Tokoh Masyarakat Nilai Underpass Metland Cibitung Solusi Kemacetan Cikarang Barat–Cibitung

Tokoh Masyarakat Nilai Underpass Metland Cibitung Solusi Kemacetan Cikarang Barat–Cibitung

BEKASI — Tokoh masyarakat Kabupaten Bekasi, Dr. H. Mohammad Amin Fauzi, S.H., M.Si, menilai rencana pembangunan underpass di Perumahan Metland Cibitung merupakan solusi strategis untuk mengurai kemacetan yang selama ini terjadi di wilayah Kecamatan Cikarang Barat dan Kecamatan Cibitung.

Hal tersebut disampaikan Amin Fauzi saat meninjau langsung lokasi rencana pembangunan underpass di kawasan Metland Cibitung, Kamis (8/1/2026). Menurut dia, kemacetan di ruas jalan Desa Wanajaya, Kecamatan Cibitung, khususnya pada jam-jam sibuk, sudah lama dikeluhkan masyarakat.

“Kemacetan ini sangat dirasakan warga, terutama para pekerja dan pedagang yang setiap hari melintas di jalur tersebut,” ujar Amin Fauzi kepada wartawan.

Politisi senior Partai Golkar itu mengapresiasi langkah pengembang yang menggagas pembangunan underpass sebagai upaya mengatasi persoalan lalu lintas di kawasan tersebut.

“Saya melihat apa yang dilakukan pengembang untuk mengurai kemacetan ini merupakan gagasan yang patut kita hargai,” kata doktor lulusan Universitas Padjadjaran (Unpad) Bandung itu.

Amin Fauzi menegaskan, Pemerintah Kabupaten Bekasi harus hadir memberikan solusi dengan tetap berpegang pada kaidah serta norma hukum yang berlaku. Ia juga menanggapi adanya penolakan dari sebagian warga di wilayah Telaga Harapan terkait rencana pembangunan tersebut.

Menurut dia, perbedaan pandangan sebaiknya diselesaikan melalui dialog bersama. “Perlu duduk bersama untuk mencari solusi, dengan mengedepankan kebersamaan dan tidak mempertahankan ego masing-masing,” ujarnya.

Ia menjelaskan, kemacetan di kawasan tersebut diperparah oleh sejumlah perlintasan kereta api, mulai dari Cikarang Jati hingga Telaga Asih dan Telaga Murni, ditambah penutupan akses jalan sempit yang sebelumnya digunakan kendaraan roda dua.

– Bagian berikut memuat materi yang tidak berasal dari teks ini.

(** The offline backend runs on the disk store of the data
    directory, never on a store in memory, and the online backend is built
    on the proxy of the arguments with their time limit. *)
Theorem start_server_backend self b :
  start_server self = Ok b →
  match b with
  | OfflineHostBackend kv_store =>
      is_offline self = true
      ∧ ∃ dir, data_dir (single_host self) = Some dir
               ∧ remote kv_store = DiskKeyValueStore dir
  | OnlineHostBackend cfg kv_store providers _ =>
      is_offline self = false ∧ cfg = self
      ∧ ∃ url, cfg_proxy_url (eigen_da_args self) = Some url
               ∧ eigen_da providers
                 = OnlineEigenDAProvider_new
                     (EigenDAProxy_new url
                        (retrieve_timeout (eigen_da_args self)))
  end.
Proof.
  unfold start_server. cbn. destruct (is_offline self) eqn:Hoff.
  - intros [= <-]. split; [done|].
    unfold is_offline in Hoff. rewrite !andb_true_iff in Hoff.
    destruct Hoff as (_ & [dir Hdir]%bool_decide_eq_true).
    exists dir. by rewrite Hdir.
  - destruct (create_providers self) as [p|e] eqn:Hp; [|done].
    intros [= <-]. do 2 (split; [done|]). unfold create_providers in Hp.
    repeat (inv_res; cbn in * ).
    destruct (cfg_proxy_url (eigen_da_args self)) as [url|]; [|done].
    exists url. cbn in *. by simplify_eq.
Qed.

Amin Fauzi juga menilai rencana pembangunan underpass memiliki nilai investasi yang besar, terlebih karena pembiayaannya disebut berasal dari pihak pengembang, bukan dari Anggaran Pendapatan dan Belanja Daerah (APBD).

“Bekasi adalah kawasan metropolitan dengan kawasan industri terbesar di Asia Tenggara. Mobilitas masyarakat sangat tinggi, sehingga persoalan kemacetan harus segera diatasi,” katanya.

Jika underpass terealisasi, Amin Fauzi meyakini dampaknya akan mendorong pertumbuhan ekonomi kawasan, meningkatkan nilai tanah, serta menarik minat investor. Ia mengingatkan agar tidak ada pihak yang menghambat masuknya investasi yang berdampak positif bagi masyarakat.

Ia pun meminta Plt. Bupati Bekasi untuk mengkaji rencana pembangunan tersebut secara menyeluruh, baik dari sisi teknis maupun administratif, serta memfasilitasi pertemuan antara warga yang mendukung dan menolak proyek tersebut.

“Pemkab Bekasi harus memfasilitasi dialog agar ditemukan solusi terbaik,” ujarnya.

Amin Fauzi menambahkan, rencana pembangunan underpass tersebut telah bergulir cukup lama dan saat ini masih menunggu proses perizinan sesuai ketentuan yang berlaku. Ia berharap pembangunan dapat segera direalisasikan demi mengurai kemacetan di wilayah tersebut.